Il faut mettre la pression sur la France. Pour moi, ce n’est pas l’aumône qu’on nous donne, c’est le fruit de notre effort. Maintenant, la France veut se racheter. Mais nous, anciens combattants, nous ne devons pas oublier l’injustice que ce pays nous a causée. Sinon comment comprendre que les ”harkis” d’Algérie bénéficient des mêmes avantages que les soldats français. Alors que les tirailleurs sénégalais n’ont reçu que des broutilles. La France n’est pas reconnaissante sinon, elle aurait dû le faire bien avant”, se lamente-t-il. Le vendredi 16 juillet dernier, soit deux jours après l’annonce de la décision, anciens combattants et veuves d’anciens combattants ont pris d’assaut la maison des anciens combattants. Et Safiatou Dem, veuve d’un ancien combattant veut se rassurer que cette décision concerne aussi ceux déjà décédés, elle ne trouve pas d’interlocuteur car le président des anciens combattants est absent et celui habilité à lui répondre se trouve en France pour le défilé du 14 juillet dernier.
Mamadou Diallo, un vieil homme, presque octogénaire, nous a affirmé qu’il faisait partie de ceux qui ont échappé au carnage de Thiaroye. "Pour nous autres qui avons connu cette période, c’est un soulagement et un réconfort moral, moi je ne m’attendais pas à çà. On a trop souffert pour la France mais ce pays ne nous a pas récompensés. Maintenant la balle est dans le camp de nos Etats. Si la France a reconnu son tort, on peut lui pardonner”, a-t-il souligné.

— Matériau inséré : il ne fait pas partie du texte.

Lemma rollback_raises_next_app (t1 t2 : list event) :
  Forall (λ ev, is_rollback ev = false) t2 →
  rollback_raises_next (t1 ++ t2) = rollback_raises_next t1.
Proof.
  intros H2. induction t1 as [|ev t1 IH].
  - by rewrite rollback_raises_next_quiet.
  - revert IH. unfold rollback_raises_next, interactions. simpl.
    rewrite !filter_cons. by destruct (decide (is_log ev = false)).
Qed.

(** Events without a rollback add nothing at the end of a trace. *)
Lemma rollback_lost_app_r (t1 t2 : list event) :
  Forall (λ ev, is_rollback ev = false) t2 →
  rollback_lost (t1 ++ t2) = rollback_lost t1.
Proof.
  intros H2. induction t1 as [|ev t1 IH]; simpl.
  - induction H2 as [|ev t2 Hev H2 IH]; [done |]. simpl.
    by rewrite (rollback_raises_next_quiet _ H2), andb_false_r.
  - by rewrite IH, rollback_raises_next_app.
Qed.

(** Events other than failed compression statements add nothing at the
    head of a trace. *)
Lemma rollback_lost_app_l (t1 t2 : list event) :
  Forall (λ ev, compression_failed ev = false) t1 →
  rollback_lost (t1 ++ t2) = rollback_lost t2.
Proof.
  induction 1 as [|ev t1 Hev _ IH]; [done |]. simpl. by rewrite Hev, IH.
Qed.

Lemma rollback_lost_none (t : list event) :
  Forall (λ ev, compression_failed ev = false) t → rollback_lost t = false.
Proof. intros H. by rewrite <- (app_nil_r t), rollback_lost_app_l. Qed.

Lemma no_lookup_raised (t : list event) :
  Forall (λ ev, is_lookup ev = false) t → Forall (λ ev, lookup_raised ev = false) t.
Proof.
  intros H. eapply Forall_impl; [exact H |].
  by intros [| | | | | | |?[]|?[]| | | | | |].
Qed.

Lemma no_hypertable_failure (t : list event) :
  Forall (λ ev, is_db ev = false) t → Forall (λ ev, hypertable_failed ev = false) t.
Proof. intros H. eapply Forall_impl; [exact H |]. by intros []. Qed.

Lemma Exists_trace_bind {W A B} (f : event → bool) (m : M W A) (k : A → M W B) (w : W) :
  Exists (λ ev, f ev = true) (trace (bind m k w)) →
  Forall (λ ev, f ev = false) (trace (m w)) →
  ∃ a, out (m w) = Ok a ∧ Exists (λ ev, f ev = true) (trace (k a (world (m w)))).
Proof.
  rewrite trace_bind. intros Hex Hall. apply Exists_app in Hex as [Hex | Hex].
  - destruct (Forall_Exists_bool _ _ Hall Hex).
  - destruct (out (m w)) as [a| |]; [by exists a | |]; by apply Exists_nil in Hex.
Qed.

(** ** Tactics *)

Ltac emits_side :=
  intros; simpl; try done; repeat case_match; simpl; try done; auto.

Ltac emits_step :=
  match goal with
  | |- emits _ (ret _) => apply emits_ret
  | |- emits _ (raise _) => apply emits_raise
  | |- emits _ out_of_fuel => apply emits_out_of_fuel
  | |- emits _ (getitem _ _) => apply emits_getitem
  | |- emits _ (py_mod _ _) => apply emits_py_mod
  | |- emits _ (dict_comprehension _ _ _) => apply emits_dict_comprehension
  | |- emits _ (set_comprehension _ _) => apply emits_set_comprehension
  | |- emits _ (bind _ _) => apply emits_bind; [| intros ?]
  | |- emits _ (try_except_pg _ _) => apply emits_try_except_pg; [| intros ?]
  | |- emits _ (try_except _ _) => apply emits_try_except; [| intros ?]
  | |- emits _ (finally _ _) => apply emits_finally; [| emits_side]
  | |- emits _ (emit _) => apply emits_emit; emits_side
  | |- emits _ (call _ _) => apply emits_call; emits_side
  | |- emits _ (command _ _ _) => apply emits_command; emits_side
  | |- emits _ (for_each _ _ _) => apply emits_for_each; intros ? ?
  | |- emits _ (if ?b then _ else _) => destruct b
  | |- emits _ (match ?x with _ => _ end) => destruct x
  end.

(** [Forall Q (trace (m w))] from what [m] emits. *)
Ltac by_emits :=
  match goal with
  | |- Forall ?Q (trace (?m ?w)) =>
      let H := fresh in assert (H : emits Q m); [| exact (H w)]
  end.

(** A [Forall] over a trace from a stronger one in the context. *)
Ltac weaken_forall :=
  match goal with
  | H : Forall _ ?t |- Forall _ ?t =>
      eapply Forall_impl; [exact H |]; cbv beta; intros ?; tauto
  end.

(** ** Facts about the script *)

Section ProgramFacts.
Context {W : Type} (P : Platform W) (cfg : config).
Implicit Types (w : W) (t : list event) (a : acc).

Lemma emits_sleep Q secs : (∀ ans, Q (Sleep secs ans)) → emits Q (sleep P secs).
Proof. intros H w. unfold sleep. destruct (sleep_error P secs); by repeat constructor. Qed.

Lemma emits_fetch_pages Q fuel channel page all_members :
  (∀ c p pp ans, Q (GetChannelMembers c p pp ans)) →
  (∀ secs ans, Q (Sleep secs ans)) →
  emits Q (fetch_pages P cfg fuel channel page all_members).
Proof.
  intros Hf Hs. revert page all_members.
  induction fuel as [|fuel IH]; intros page all_members; simpl.
  - apply emits_out_of_fuel.
  - unfold get_channel_members. repeat emits_step.
    + apply emits_sleep, Hs.
    + apply IH.
Qed.

(** The loop over the teams talks to the driver only. *)
Lemma emits_process_team fuel now team a :
  emits (λ ev, is_db ev = false ∧ is_clock ev = false ∧ is_lookup ev = false)
        (process_team P cfg fuel now team a).
Proof.
  unfold process_team, process_channel, get_all_channel_members,
    get_channels_for_user, log.
  repeat emits_step. apply emits_fetch_pages; emits_side.
Qed.

Lemma emits_resolve ids :
  emits (λ ev, is_db ev = false ∧ is_clock ev = false) (resolve P cfg ids).
Proof.
  unfold resolve, get_user_statuses_by_id, get_users_by_ids, log.
  repeat emits_step; apply emits_sleep; emits_side.
Qed.

Lemma emits_ensure_table_exists :
  emits (λ ev, is_clock ev = false ∧ written_row ev = None ∧ is_lookup ev = false)
        (ensure_table_exists P).
Proof.
  unfold ensure_table_exists, ensure_extension, create_table,
    convert_hypertable, set_compression, add_compression_policy,
    execute, commit, rollback, log.
  repeat emits_step.
Qed.

Lemma emits_write_records names statuses records :
  emits (λ ev, is_clock ev = false ∧ is_lookup ev = false)
        (write_records P cfg names statuses records).
Proof.
  unfold write_records, write_record, execute, commit, log.
  repeat emits_step.
Qed.
(** What follows the write phase: the logout and the last log line. *)
Lemma emits_goodbye :
  emits (λ ev, is_db ev = false ∧ is_clock ev = false ∧ is_lookup ev = false)
    (driver_logout P ;;
     log INFO "Mattermost online user collection script finished.").
Proof. unfold driver_logout, log. repeat emits_step. Qed.

(** The set comprehension is pure: it returns the set of the values, or
    raises at the first dict without the key. *)
Lemma set_fold_run key (l : list dict) : ∀ (s : gset string) w,
  for_each l (λ (m : dict) (acc : gset string),
      k <- getitem m key ;; ret (acc ∪ {[k]})) s w
  = Run (match mapM (λ m : dict, m !! key) l with
         | Some ks => Ok (s ∪ list_to_set ks)
         | None => Raise (KeyError key)
         end) w [].
Proof.
  induction l as [|m l IH]; intros s w; simpl.
  - unfold ret. by rewrite (right_id_L ∅ (∪)).
  - unfold bind at 1. unfold getitem at 1, bind at 1.
    destruct (m !! key) as [k|]; simpl; [| done].
    rewrite IH. destruct (mapM _ l) as [ks|]; simpl; [| done].
    unfold after; simpl. do 2 f_equal. by rewrite (assoc_L (∪)).
Qed.

Lemma set_comprehension_run key (l : list dict) w :
  @set_comprehension W key l w
  = Run (match mapM (λ m : dict, m !! key) l with
         | Some ks => Ok (list_to_set ks)
         | None => Raise (KeyError key)
         end) w [].
Proof.
  unfold set_comprehension. rewrite set_fold_run.
  destruct (mapM _ l); [| done]. by rewrite (left_id_L ∅ (∪)).
Qed.

End ProgramFacts.

(** The dict comprehension is pure, too. *)
Lemma dict_fold_run {W} key val (l : list dict) : ∀ (acc : dict) (w : W),
  for_each l (λ (m : dict) (acc : dict),
      k <- getitem m key ;; v <- getitem m val ;; ret (<[k := v]> acc)) acc w
  = Run (match build_dict key val l acc with
         | inl e => Raise e
         | inr d => Ok d
         end) w [].
Proof.
  induction l as [|m l IH]; intros acc w; simpl; [done |].
  unfold bind at 1. unfold getitem.
  destruct (m !! key) as [k|]; [| done].
  destruct (m !! val) as [v|]; [| done].
  cbn [bind ret after out world trace app].
  rewrite IH. by destruct (build_dict _ _ _ _).
Qed.

Lemma dict_comprehension_run {W} key val (l : list dict) (w : W) :
  dict_comprehension key val l w
  = Run (match build_dict key val l ∅ with
         | inl e => Raise e
         | inr d => Ok d
         end) w [].
Proof. apply dict_fold_run. Qed.

Lemma trace_dict_comprehension {W} key val (l : list dict) (w : W) :
  trace (@dict_comprehension W key val l w) = [].
Proof. by rewrite dict_comprehension_run. Qed.


(** ** The paginator (main.py:143-154) *)

Section Pagination.
Context {W : Type} (P : Platform W) (cfg : config).

Lemma fetch_pages_listing channel page w batches w' :
  listing P cfg channel page w batches w' →
  ∀ fuel all_members, (length batches < fuel)%nat →
    fetch_pages P cfg fuel channel page all_members w
    = Run (Ok (all_members ++ concat batches)) w' (paging cfg channel page batches).
Proof.
  induction 1 as [page w w' Hend | page w b w1 bs w' Hb Hne Hs _ IH];
    intros [|fuel] all_members Hfuel; simpl in *; try lia.
  - unfold bind, get_channel_members, call. rewrite Hend. simpl.
    by rewrite app_nil_r.
  - unfold bind at 1. unfold get_channel_members, call. rewrite Hb.
    destruct b as [|m b]; [done |].
    unfold bind at 1. unfold sleep at 1. rewrite Hs. cbn [after out world trace].
    rewrite IH by lia. unfold after. simpl. by rewrite <- app_assoc.
Qed.

Lemma length_fetches_paging channel page batches :
  length (fetches (paging cfg channel page batches)) = S (length batches).
Proof.
  revert page. induction batches as [|b bs IH]; intros page; simpl; [done |].
  by rewrite IH.
Qed.

(** A listing that returns members has paused, so its delay was
    accepted. *)
Lemma fetch_pages_accepted fuel channel page all_members w l :
  out (fetch_pages P cfg fuel channel page all_members w) = Ok l →
  l ≠ all_members →
  sleep_error P (API_DELAY cfg) = None.
Proof.
  destruct fuel as [|fuel]; [done |]. cbn [fetch_pages].
  rewrite out_bind. unfold get_channel_members, call.
  destruct (mm_get_channel_members P channel page per_page w) as [[e|[|m b]] w1];
    cbn [out world]; [done | by intros [= <-] |].
  rewrite out_bind. unfold sleep.
  by destruct (sleep_error P (API_DELAY cfg)).
Qed.

(** C6, as the code has it: when the driver returns the non-empty batches
    [b_0 ... b_(k-1)] for the pages 0 ... k-1 and an empty page k, and
    [time.sleep] accepts [API_DELAY] if there is a batch at all (both are
    what [listing] says), then, with fuel for k + 1 iterations,
    [get_all_channel_members] returns the concatenation of the batches
    after exactly k + 1 calls, one for each page index from 0 to k with
    page size 200, the last of which returns the empty page. *)
Theorem get_all_channel_members_pages channel w batches w' fuel :
  listing P cfg channel 0 w batches w' →
  (length batches < fuel)%nat →
  get_all_channel_members P cfg fuel channel w
    = Run (Ok (concat batches)) w' (paging cfg channel 0 batches)
  ∧ length (fetches (paging cfg channel 0 batches)) = S (length batches).
Proof.
  intros Hl Hfuel. split.
  - unfold get_all_channel_members.
    by rewrite (fetch_pages_listing _ _ _ _ _ Hl fuel [] Hfuel).
  - apply length_fetches_paging.
Qed.
End Pagination.

(** The 250 members of a channel come in three calls: 200, 50 and 0
    items. *)
Lemma get_all_channel_members_pages_witness :
  listing (Scenario.platform Scenario.big_channel) Scenario.cfg "hall" 0 0
    [take 200 (Scenario.crowd 250); drop 200 (Scenario.crowd 250)] 5
  ∧ (2 < 4)%nat
  ∧ (get_all_channel_members (Scenario.platform Scenario.big_channel) Scenario.cfg
       4 "hall" 0
     = Run (Ok (concat [take 200 (Scenario.crowd 250); drop 200 (Scenario.crowd 250)]))
           5
           (paging Scenario.cfg "hall" 0
              [take 200 (Scenario.crowd 250); drop 200 (Scenario.crowd 250)])
     ∧ length (fetches (paging Scenario.cfg "hall" 0
                 [take 200 (Scenario.crowd 250); drop 200 (Scenario.crowd 250)]))
       = 3%nat).
Proof.
  assert (Hl : listing (Scenario.platform Scenario.big_channel) Scenario.cfg "hall" 0 0
    [take 200 (Scenario.crowd 250); drop 200 (Scenario.crowd 250)] 5).
  { eapply listing_page with (w1 := 1); [reflexivity | done | reflexivity |].
    eapply listing_page with (w1 := 3); [reflexivity | done | reflexivity |].
    apply listing_end. reflexivity. }
  split; [exact Hl |]. split; [lia |].
  apply (get_all_channel_members_pages (Scenario.platform Scenario.big_channel)
           Scenario.cfg "hall" 0 _ 5 4%nat Hl).
  cbn [length]. lia.
Defined.

(** C6 as stated fails: for 250 members and pages of 200 the listing
    takes three calls, not two; the third returns the empty page. *)
Lemma listing_250_members_takes_three_calls :
  out (get_all_channel_members (Scenario.platform Scenario.big_channel) Scenario.cfg
         4 "hall" 0) = Ok (Scenario.crowd 250)
  ∧ fetch_sizes (trace (get_all_channel_members
        (Scenario.platform Scenario.big_channel) Scenario.cfg 4 "hall" 0))
    = [(0, 200); (1, 50); (2, 0)]%nat
  ∧ length (fetches (trace (get_all_channel_members
        (Scenario.platform Scenario.big_channel) Scenario.cfg 4 "hall" 0))) ≠ 2%nat.
Proof. split; [reflexivity | by vm_compute]. Qed.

A l’intérieur du pays, des anciens combattants vivants ou parents fondent beaucoup d’espoir quant à la matérialisation de cette décision. Même si plusieurs d’entre eux que nous avons approchés considèrent que la France a traîné les pieds avant de prendre cette décision, somme toute, bénéfique pour les 30 000 anciens combattants.